Checks for required external libraries are made here. In a configure script, a great deal of processing is often done in order to ensure that the source can be properly compiled and linked using certain external libraries. The basic process of checking for a library (say, the OpenGL library) involves first checking to see if the library can be linked. If the library can be linked, a check is then made for a standard header file associated with the library (in this case, GL/gl.h). In some cases, if a library cannot be found, a fallback check is provided. For example, in the case of the POSIX threads library, an attempt to link against libpthread is made. If that fails (as it will on HP-UX 10.20), a check is made to link against libcma.

Upon successfully finding a library and a needed header file, several variables are usually set that are used later in the makefile generation phase. If a library is not found, the script may simply issue a warning about the problem or it may exit altogether if the library's existence is crucial to the compiling process.

Adding new library checks can be complicated. The best method is to refer to the Autoconf documentation and the existing checks. All follow basically the same structure.

Checks for standard header files and user-specified header files are made here. The user-specified list is a space-separated list of header files that may not exist on all systems. If a header file is found, HAVE_FILENAME_H is defined in the module's definition header (vprDefines.h, tweekDefines.h, etc.) when it is generated.

Here, checks are made for any library and system functions (e.g., gettimeofday(3), gethostbyname(2), usleep(2)) that may not exist on all systems. As with other sections, the user-specified list of functions to check is the space-separated parameter passed to the AC_CHECK_FUNCS() macro. If found, HAVE_FUNCNAME will be defined in the generated definition header.

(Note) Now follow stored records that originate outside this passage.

(* ===== verification/BmsTiers.v ===== *)
(** * google_bms: selecting an entry of the charge profile

    The lookups of [google_bms.c]: the temperature and voltage tiers, the aged
    profile of a cycle count, the rounding of the float voltage. *)

From S2P Require Import Prelude Heap GoogleBms.

(** ** The loops *)

(** [while (idx < bound && cond idx) idx++], from [idx]; [fuel] bounds the
    number of turns ([bound - idx] are enough). *)
Fixpoint climb (bound : Z) (cond : Z → outcome bool) (idx : Z) (fuel : nat) : outcome Z :=
  if idx <? bound then
    c ← cond idx;
    if (c : bool) then
      match fuel with O => Ok idx | S fuel => climb bound cond (idx + 1) fuel end
    else Ok idx
  else Ok idx.

Definition climb_from (bound idx : Z) (cond : Z → outcome bool) : outcome Z :=
  climb bound cond idx (Z.to_nat (bound - idx)).

(** ** The table of currents *)

Definition GBMS_CCCM_LIMITS (p : chg_profile) (w : world) (ti vi : Z) : outcome Z :=
  if (0 <=? ti) && (0 <=? vi) then
    blk ← must (w.(heap) !! p.(table).(cccm_limits));
    at_ blk ((ti + GBMS_AACT_TI p) * p.(table).(volt_nb_limits) + vi)
  else Ok 0.

(** ** Tiers *)

Definition gbms_msc_temp_idx (p : chg_profile) (temp : Z) : outcome Z :=
  let t := p.(table) in
  climb_from (t.(temp_nb_limits) - 2) 0
    (λ i, lim ← at_ t.(temp_limits) (i + 1); Ok (lim <=? temp)).

Definition gbms_aacc_temp_idx (p : chg_profile) (temp : Z) (is_charge : bool) : outcome Z :=
  let g := if is_charge then p.(aacc_chg) else p.(aacc_dsg) in
  climb_from (g.(w_temp_nb_limits) - 2) 0
    (λ i, lim ← at_ g.(w_temp_limits) (i + 1); Ok (lim <=? temp)).

(** The headroom of a tier, [fv_uv_resolution * 3] as an [int]. *)
Definition headroom (p : chg_profile) : Z := s32 (u32 (p.(tuning).(fv_uv_resolution) * 3)).

Definition gbms_msc_voltage_idx (p : chg_profile) (vbatt : Z) : outcome Z :=
  let t := p.(table) in
  vbatt_idx ← climb_from (t.(volt_nb_limits) - 1) 0
    (λ i, lim ← at_ t.(volt_limits) i; Ok (lim <? vbatt));
  if vbatt_idx =? t.(volt_nb_limits) - 1 then Ok vbatt_idx
  else
    vt ← at_ t.(volt_limits) vbatt_idx;
    Ok (if s32 (vt - vbatt) <? headroom p then vbatt_idx + 1 else vbatt_idx).

Definition gbms_msc_voltage_idx_merge_tiers (p : option chg_profile) (w : world)
    (vbatt temp_idx : Z) : outcome Z :=
  match p with
  | None => Ok 0
  | Some p =>
      let t := p.(table) in
      vbatt_idx ← climb_from (t.(volt_nb_limits) - 1) 0
        (λ i, lim ← at_ t.(volt_limits) i; Ok (lim <? vbatt));
      vbatt_idx ←
        (if vbatt_idx =? t.(volt_nb_limits) - 1 then Ok vbatt_idx
         else
           vt ← at_ t.(volt_limits) vbatt_idx;
           Ok (if s32 (vt - vbatt) <? headroom p then vbatt_idx + 1 else vbatt_idx));
      if (temp_idx <? 0) || (t.(temp_nb_limits) <=? temp_idx) then Ok vbatt_idx
      else
        cc ← GBMS_CCCM_LIMITS p w temp_idx vbatt_idx;
        let cc_max := s32 cc in
        climb_from (t.(volt_nb_limits) - 2) vbatt_idx
          (λ i, c ← GBMS_CCCM_LIMITS p w temp_idx (i + 1); Ok (u32 cc_max =? c))
  end.

(** [while (vbatt_idx > 0 && !GBMS_CCCM_LIMITS(..)) vbatt_idx--] *)
Fixpoint skip_zero_tiers (p : chg_profile) (w : world) (temp_idx : Z) (vbatt_idx : nat) :
    outcome Z :=
  match vbatt_idx with
  | O => Ok 0
  | S i =>
      c ← GBMS_CCCM_LIMITS p w temp_idx (Z.of_nat vbatt_idx);
      if c =? 0 then skip_zero_tiers p w temp_idx i else Ok (Z.of_nat vbatt_idx)
  end.

Definition gbms_msc_get_last_voltage_idx (p : chg_profile) (w : world) (temp_idx : Z) :
    outcome Z :=
  let vbatt_idx := p.(table).(volt_nb_limits) - 1 in
  if vbatt_idx <? 0 then Ok vbatt_idx
  else skip_zero_tiers p w temp_idx (Z.to_nat vbatt_idx).

(** ** The aged profile of a cycle count; -1 before the first one *)

Definition gbms_aact_get_index (p : chg_profile) (cycles : Z) : outcome Z :=
  let a := p.(aact) in
  if negb a.(aact_load_chg_ecc) && negb a.(aact_update_profile) then Ok 0
  else
    idx ← climb_from a.(aact_nb_limits) 0
      (λ i, lim ← at_ a.(aact_limits) i; Ok (lim <=? cycles));
    Ok (idx - 1).

(** ** The float voltage

    [vtier], [fv_uv] and [cc_ua] are [int]s; the sums with a field of the
    profile are unsigned. *)
Definition gbms_msc_round_fv_uv (p : chg_profile) (vtier fv_uv cc_ua : Z)
    (allow_higher_fv : bool) : outcome Z :=
  let t := p.(table) in
  let b := p.(tuning) in
  let fv_uv_max := u32 (u32 (Z.quot vtier 1000) * b.(fv_uv_margin_dpct)) in
  let dc_fv_uv_max := u32 (vtier + u32 (Z.quot cc_ua 1000) * b.(fv_dc_ratio)) in
  last ← at_ t.(volt_limits) (t.(volt_nb_limits) - 1);
  let last_fv := u32 last in
  let fv_max :=
    if cc_ua =? 0 then fv_uv_max
    else if negb allow_higher_fv && (last_fv <=? dc_fv_uv_max)
    then u32 (last_fv - b.(fv_uv_resolution))
    else dc_fv_uv_max in
  let fv_uv := if negb (fv_max =? 0) && (fv_max <? u32 fv_uv) then fv_max else fv_uv in
  let fv_uv := u32 (fv_uv + b.(fv_uv_resolution) / 2) in
  if b.(fv_uv_resolution) =? 0 then Undef
  else Ok (s32 (fv_uv - fv_uv mod b.(fv_uv_resolution))).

Within this block of configure.in, special symbols in the Makefile.in template files are slated for replacement with variable values. This is done through the AC_SUBST() macro, and it simply replaces a tag in a Makefile.in with the value stored in the corresponding configure script variable. The following example illustrates what happens during the file generation phase (discussed next). Say that some Makefile.in contains the following line:

CUSTOM_VAR = @CUSTOM_VAR@

The string enclosed by @'s is the tag that will be replaced when Makefile is generated. In configure.in, there following line must be present:

AC_SUBST(CUSTOM_VAR)

Note that the variable is not prepended by a `$' because variable interpolation should not be done here. Of course, $CUSTOM_VAR will generally have had some value set prior to this point. That is not required, however.

It is in this phase of configuration that most of the system-dependent build work is done. This is similar to what Imake template files do. Virtually everything preceding this point set variables to have values appropriate to the host machine, and now they are put into the makefiles to be used for compiling the code. There are several pre-defined variables that configure will substitute in the input template files. Refer to the section titled “Preset Output Variables” in the Autoconf 2.13 documentation for a list of these.

In this last block, file generation is performed using the AC_OUTPUT() macro. It iterates through its space-separated list of files and finds the associated .in template file. In general, this step is only used for generating makefiles (the module's definition header is added automatically due to the AC_CONFIG_HEADER() call at the top of configure.in). When a new directory and corresponding Makefile.in are added to the source tree, an entry for it must be added to this list.